### WHAT IS NEEDED
State the number of lines in the listing that contain "SubmitEditProduct". No further words are expected.

### DATA FOR ANALYSIS

Lemma replaceRow_idempotent (newProduct : Response Product.t) (row : Row) :
  replaceRow newProduct (replaceRow newProduct row) = replaceRow newProduct row.
Proof.
  unfold replaceRow.
  destruct (decide (row_id row = Product.id (data newProduct))) as [Hrow|Hrow].
  - rewrite (bool_decide_eq_true_2 _ Hrow). simpl.
    by rewrite bool_decide_eq_true_2 by done.
  - by rewrite !(bool_decide_eq_false_2 _ Hrow).
Qed.

(** X9: an update is idempotent on the cache: settling the same
    committed update a second time leaves every cached products list
    as the first settlement left it. *)
Theorem X9_update_idempotent
    (payload : EditProductPayload.t) (newProduct : Response Product.t)
    (c : QueryCache) (k : QueryKey) (rows : list Row) :
  matchKey productsKey k = true →
  cachedRows c k = Some rows →
  let s := SubmitEditProduct payload (Fulfilled newProduct) in
  cachedRows (cacheOf (run s (cacheOf (run s c)))) k
  = cachedRows (cacheOf (run s c)) k.
Proof.
  intros Hm Hrows s. subst s.
  pose proof (edit_maps_rows payload newProduct c k rows Hm Hrows) as H1.
  rewrite (edit_maps_rows payload newProduct _ k _ Hm H1), H1.
  f_equal. rewrite <- list_fmap_compose.
  apply list_fmap_ext. intros i row _. apply replaceRow_idempotent.
Qed.

Lemma X9_update_idempotent_witness :
  cachedRows
    (cacheOf (run Scenario.renameLamp
                (cacheOf (run Scenario.renameLamp Scenario.store))))
    Scenario.allProducts
  = cachedRows (cacheOf (run Scenario.renameLamp Scenario.store))
      Scenario.allProducts.
Proof.
  apply (X9_update_idempotent
           (EditProductPayload.mk 5 "New" [1] (Finite (inject_Z 120)))
           (Scenario.ok (Product.mk 5 "New" (inject_Z 120) [Scenario.electronics]))
           Scenario.store Scenario.allProducts
           [ProductRow Scenario.lamp; ProductRow Scenario.kite;
            ProductRow Scenario.robot]);
    reflexivity.
Defined.

(** X10: an update whose record has an id that a cached products list
    does not hold leaves that list exactly as it was; the record is
    not inserted. *)
Theorem X10_update_of_absent_id
    (payload : EditProductPayload.t) (newProduct : Response Product.t)
    (c : QueryCache) (k : QueryKey) (rows : list Row) :
  matchKey productsKey k = true →
  cachedRows c k = Some rows →
  Forall (λ row, row_id row ≠ Product.id (data newProduct)) rows →
  cachedRows (cacheOf (run (SubmitEditProduct payload (Fulfilled newProduct)) c)) k
  = Some rows.
Proof.
  intros Hm Hrows Habsent.
  rewrite (edit_maps_rows payload newProduct c k rows Hm Hrows). f_equal.
  clear Hrows. induction Habsent as [|row rows Hrow _ IH]; [done|].
  rewrite fmap_cons, IH. unfold replaceRow.
  by rewrite bool_decide_eq_false_2 by done.
Qed.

### EXERCISE RESPONSE
2